Dysfunctional and inspirational in equal measure, this fissile family gave Higgins his most enduring theme. When he went into analysis, "the psychoanalytical lady asked me 'When did you begin writing?'. I said, 'In my mother's womb.' 'In your mother's room?' 'No, womb.' She wanted to be a writer. She always said, 'I have a book in me'. And the book she had in her was me."
Family aside, The Whole Hog also tells much more than before of its author's long and rackety years of wandering. With his first wife (born in Transvaal), the young Higgins toured South Africa as - off all things, for a future novelist - a professional puppeteer. This followed the obligatory Beckettian years in crummy London factory jobs, minding the extrusion-moulding kit by day and reading Sartre by night. Later, the publisher John Calder paid him enough to fund a stay among the bohemian expats of Andalusia. That stretch inspired the Booker-shortlisted Balcony of Europe, and returns in a faster, funnier register in The Whole Hog. Later spells in Berlin and Copenhagen (and Muswell Hill) triggered affairs, travel writing, novels - and now a comparatively unadorned recollection in tranquillity.
Higgins writes with a robust, even reckles, openness about the lust and rage that eroded his first marriage ("after twenty years of ding-dong"). The Whole Hog pays a passing tribute to its author's dentist, but otherwise concentrates with unbridled candour on the tangled passions of middle age.
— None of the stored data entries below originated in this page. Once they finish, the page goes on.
(** * Performance tracking and alerting of the model-registry dashboard

    A shallow embedding of [performance.py] (classes [PerformanceMetrics],
    [MetricsCollector] and [PerformanceMonitor]) together with the part of
    [models.py] it reads ([ModelInfo]).

    Conventions of the embedding:
    - Python numbers are rationals ([Q]); [==] is equality of values. A
      [float] is the rational it denotes, and the arithmetic of the code
      is the arithmetic of IEEE 754 binary64: the exact result rounded to
      the nearest double, ties to even ([Num.fround], with gradual
      underflow). Infinities and NaN are not modelled, so the embedding is
      that of the code on values below 2^1024 in magnitude. A literal such
      as [0.1] is the double nearest to it ([Num.float 0.1]); a literal
      written without [Num.float] is a double as it stands. A division
      whose divisor is a run-time value is [py_div], which fails ([None])
      where Python raises [ZeroDivisionError]. [sum] adds from the left,
      one rounded addition per element.
    - Python strings are [string]; dictionaries whose iteration order is
      irrelevant are [gmap string _]; dictionary literals that are returned
      to the caller are association lists in insertion order.
    - The mutable monitor and collector objects are records threaded
      through the operations; what the code obtains from the host
      ([psutil], [secrets], the clock) is an explicit [Host] record.
    - A computation that may raise returns [option]; [None] is the raised
      exception. *)

From Stdlib Require Import QArith Qabs Qpower Lqa Ascii String.
From stdpp Require Import gmap strings list fin_maps.

(** ** Numbers *)

Module Num.

(** [a > b] and [a < b] on Python numbers. *)
Definition gtb (a b : Q) : bool := negb (Qle_bool a b).
Definition ltb (a b : Q) : bool := negb (Qle_bool b a).
Definition leb (a b : Q) : bool := Qle_bool a b.

(** Truth value of a number: every number but zero is true. *)
Definition truthy (a : Q) : bool := negb (Qeq_bool a 0).

(** [2 ** e] for an integer exponent of either sign. *)
Definition pow2 (e : Z) : Q :=
  if (0 <=? e)%Z then inject_Z (2 ^ e) else 1 # Z.to_pos (2 ^ (- e)).

(** The exponent [k] with [2 ** k <= a < 2 ** (k + 1)], for [0 < a]. *)
Definition ilog2 (a : Q) : Z :=
  let k := (Z.log2 (Qnum a) - Z.log2 (Zpos (Qden a)))%Z in
  if Qle_bool (pow2 k) a then k else (k - 1)%Z.

(** The integer nearest to [a], the even one of two that are equally
    near, for [0 <= a]. *)
Definition rne (a : Q) : Z :=
  let f := (Qnum a / Zpos (Qden a))%Z in
  let r := (Qnum a mod Zpos (Qden a))%Z in
  match (2 * r ?= Zpos (Qden a))%Z with
  | Lt => f
  | Gt => (f + 1)%Z
  | Eq => if Z.even f then f else (f + 1)%Z
  end.

(** The exponent of the last bit of the significand of the double nearest
    to [a], for [0 < a]: 52 below the exponent of [a], and at least
    [-1074], the exponent of the smallest subnormal number. *)
Definition expo (a : Q) : Z := Z.max (ilog2 a - 52) (-1074).

(** The multiple of [2 ** expo a] nearest to [a], for [0 <= a]. *)
Definition round_pos (a : Q) : Q :=
  inject_Z (rne (a / pow2 (expo a))) * pow2 (expo a).

(** Rounding to binary64, to the nearest double and to the even one of
    two that are equally near. The result is a fraction in lowest terms,
    and equal values have the same result; [Binary64.fround_mono] and
    [Binary64.fround_error] below state that the rounding is monotone and
    that its error is at most [2 ** -53] times the magnitude of a number
    that is not below the smallest normal double. *)
Definition fround (x : Q) : Q :=
  let x := Qred x in
  if Qeq_bool x 0 then 0%Q
  else
    let r := Qred (round_pos (Qabs x)) in
    if Qle_bool 0 x then r else Qred (- r).

(** The value of a decimal literal of the source. *)
Definition float (x : Q) : Q := fround x.


(** [a + b], [a - b], [a * b] and [a / b] on floats ([b] not zero). *)
Definition fadd (a b : Q) : Q := fround (a + b).
Definition fsub (a b : Q) : Q := fround (a - b).
Definition fmul (a b : Q) : Q := fround (a * b).
Definition fdiv (a b : Q) : Q := fround (a / b).

(** [a / b] with a run-time divisor. *)
Definition py_div (a b : Q) : option Q :=
  if Qeq_bool b 0 then None else Some (fdiv a b).

(** [sum(xs)]: starts from [0] and adds from the left, one rounded
    addition per element (the [sum] of CPython before 3.12; later
    versions compensate the rounding errors of a sum of floats). *)
Definition py_sum (xs : list Q) : Q := fold_left fadd xs 0%Q.

End Num.

(** ** Data model *)

(** [models.ModelInfo]. *)
Record ModelInfo := {
  name : string;
  task_type : string;
  library : string;
  size_mb : option Q;
  downloads : option Z;
  last_modified : option string;
  tags : list string
}.

(** [performance.PerformanceMetrics]. *)
Record PerformanceMetrics := {
  model_name : string;
  timestamp : string;
  memory_usage_mb : Q;
  cpu_usage_percent : Q;
  inference_time_ms : Q;
  throughput_tokens_per_sec : Q;
  model_size_mb : Q;
  gpu_usage_percent : option Q;
  error_rate : Q;
  status : string
}.

(** Values stored in the dictionary built by [to_dict]. *)
Inductive PyVal :=
| VStr (s : string)
| VNum (q : Q)
| VNone.

Definition opt_num (o : option Q) : PyVal :=
  match o with Some q => VNum q | None => VNone end.
(** X20: when the target and the allowed directory are plain absolute
    paths (no white space), the sanitised message of every failure of
    [validatePath] is one of six fixed texts: nothing of either path is
    left in it. *)
Theorem sanitized_validation_errors_hide_paths (P : Platform)
        (targetPath allowedDir : string) (e : SecurityError) :
  plainAbsolute targetPath = true -> plainAbsolute allowedDir = true ->
  validatePath P targetPath allowedDir = err e ->
  In (sanitizeErrorForLogging (message e)) sanitizedValidationMessages.
Proof.
  intros Ht Ha. unfold validatePath. intros H.
  destruct (realpathSync P allowedDir) as [rad|].
  2:{ injection H as <-. cbn [message].
      trailing_path "Allowed directory does not exist: " allowedDir. }
  cbv zeta in H.
  destruct (startsWith _ (withSep P rad)); cbn [negb] in H.
  2:{ injection H as <-. cbn [message]. vm_compute. auto. }
  destruct (existsSync P _); cbn [negb] in H.
  2:{ injection H as <-. cbn [message].
      trailing_path "Path does not exist: " targetPath. }
  destruct (realpathSync P (resolve P [normalize P targetPath])) as [rp|].
  2:{ injection H as <-. cbn [message].
      trailing_path "Cannot resolve path: " targetPath. }
  destruct (startsWith rp _); cbn [negb] in H.
  2:{ injection H as <-. cbn [message]. vm_compute. auto 6. }
  destruct (includes _ ".."); [|discriminate H].
  injection H as <-. cbn [message].
  trailing_path "Path traversal detected: " targetPath.
Qed.

Lemma sanitized_has_no_path_fragment_witness : isSpace " " = true.
Proof.
  apply (sanitized_has_no_path_fragment "see / and /etc/passwd" "see " "and [PATH]").
  vm_compute. reflexivity.
Defined.

Lemma harmless_message_unchanged_witness :
  sanitizeErrorForLogging "Cannot stat path" = "Cannot stat path".
Proof.
  apply (harmless_message_unchanged "Cannot stat path"). vm_compute. reflexivity.
Defined.

Lemma sanitized_validation_errors_hide_paths_witness :
  exists e, validatePath (Posix.platform repoFs) "/repo/.claude/missing" "/repo/.claude"
            = err e
            /\ In (sanitizeErrorForLogging (message e)) sanitizedValidationMessages.
Proof.
  assert (E : exists e, validatePath (Posix.platform repoFs) "/repo/.claude/missing"
                                     "/repo/.claude" = err e)
    by (eexists; vm_compute; reflexivity).
  destruct E as [e E]. exists e. split; [exact E|].
  apply (sanitized_validation_errors_hide_paths (Posix.platform repoFs)
           "/repo/.claude/missing" "/repo/.claude" e); [reflexivity | reflexivity | exact E].
Defined.

Example sanitize_examples :
  map sanitizeErrorForLogging
      [ "Path does not exist: /home/me/.ssh/id_rsa";
        "Path does not exist: /home/my docs/x";
        "Path does not exist: secret/notes.md";
        "mail bob.smith+x@example.co.uk now";
        "mail bob@example.c";
        "x a@b.c|9 y";
        "ssn 123-45-6789.";
        "ssn 1123-45-6789";
        "see http://x.org/a b" ]
  = [ "Path does not exist: [PATH]";
      "Path does not exist: [PATH] docs[PATH]";
      "Path does not exist: secret[PATH]";
      "mail [EMAIL] now";
      "mail bob@example.c";
      "x [EMAIL]9 y";
      "ssn [SSN].";
      "ssn 1123-45-6789";
      "see http:[PATH] b" ].
Proof. vm_compute. reflexivity. Qed.

Lemma harmless_parts (c : ascii) :
  harmless c = true ->
  notSlash c = true /\ negb (Ascii.eqb c "@") = true /\ negb (isDigit c) = true.
Proof.
  unfold harmless. intros H. apply andb_true_iff in H. destruct H as [H H3].
  apply andb_true_iff in H. tauto.
Qed.

(** X21: the path pattern is applied first and takes everything up to the
    next white space: after a text without slash, at sign and digit, a
    plain absolute path is replaced as a whole by [[PATH]], whatever else
    it looks like (an address, a number). *)
Theorem trailing_path_is_redacted_whole (prefix path : string) :
  allChars harmless prefix = true -> plainAbsolute path = true ->
  sanitizeErrorForLogging (prefix ++ path) = prefix ++ "[PATH]".
Proof.
  intros Hp Hpath.
  assert (H1 : allChars notSlash prefix = true)
    by (revert Hp; apply allChars_weaken; intros c Hc; now apply harmless_parts).
  assert (H2 : allChars (fun c => negb (Ascii.eqb c "@")) (prefix ++ "[PATH]") = true).
  { rewrite allChars_app. apply andb_true_iff. split; [|reflexivity].
    revert Hp. apply allChars_weaken. intros c Hc. now apply harmless_parts. }
  assert (H3 : allChars (fun c => negb (isDigit c)) (prefix ++ "[PATH]") = true).
  { rewrite allChars_app. apply andb_true_iff. split; [|reflexivity].
    revert Hp. apply allChars_weaken. intros c Hc. now apply harmless_parts. }
  rewrite sanitize_trailing_path by assumption. unfold replaceAll.
  rewrite (replaceFrom_id email _ _ email_needs_at _ _ H2).
  exact (replaceFrom_id ssn _ _ ssn_needs_digit _ _ H3).
Qed.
In this, it neatly reverses the priorities of what must now count as merely the second most eloquent literary memoir of the current year, Martin Amis's Experience.
I ask, as I must, about the writer's responsibility to the living who appear in these pages. ("The Dote" has objected even to the deeply affectionate depiction of him.) Higgins counters with another authorial responsibility: to reclaim the past from time and tedium. "You're forgetting the boredom of life," he chides. "Words are so cold. Writing itself is a cold business. You've got to warm it up. Memory warms it up." As does humour? "Humour makes it boil." And The Whole Hog simmers without cease.
In the memoirs, Higgins calls himself "Rory of the Hills" - the wanderer, the "archetypal Irish homeless one", he explains. For long a troubled, restless middle son (who writes with huge tenderness about his own restless middle son), he now enjoys an autumnal serenity with his second wife, and even a stipend from the Irish arts council. "To remarry someone who's as calming as Alannah, and to have my own house and garden, gives me peace." And to this belated "lack of strain and worry" he attributes the late flowering of his comic gift.
In The Whole Hog, that gift runs gleeful rings around a "horrible new Ireland". Surely, some things in the Celtic Tiger must have changed for the better? Indeed. "When I was a young man, the women didn't wash. You could smell them in the upper part of buses - rotting shift-straps and ur- ine. It was a quite extraordinarily unwashed race. Now they're all washing like billy-o."
This winter he plans to revisit Spain - Nerja, where he lived in the Sixties. The Spanish and the Irish stories chime, he believes: two long-sequestered peoples suddenly thrust into squeaky-clean modernity, "headlong... they have been poor so long and now they must have models of their own". Of course, those models prove to possess feet of sodden clay, "but it's all grist to the comic writer's mill". That mill's now grinding faster, and finer, than ever.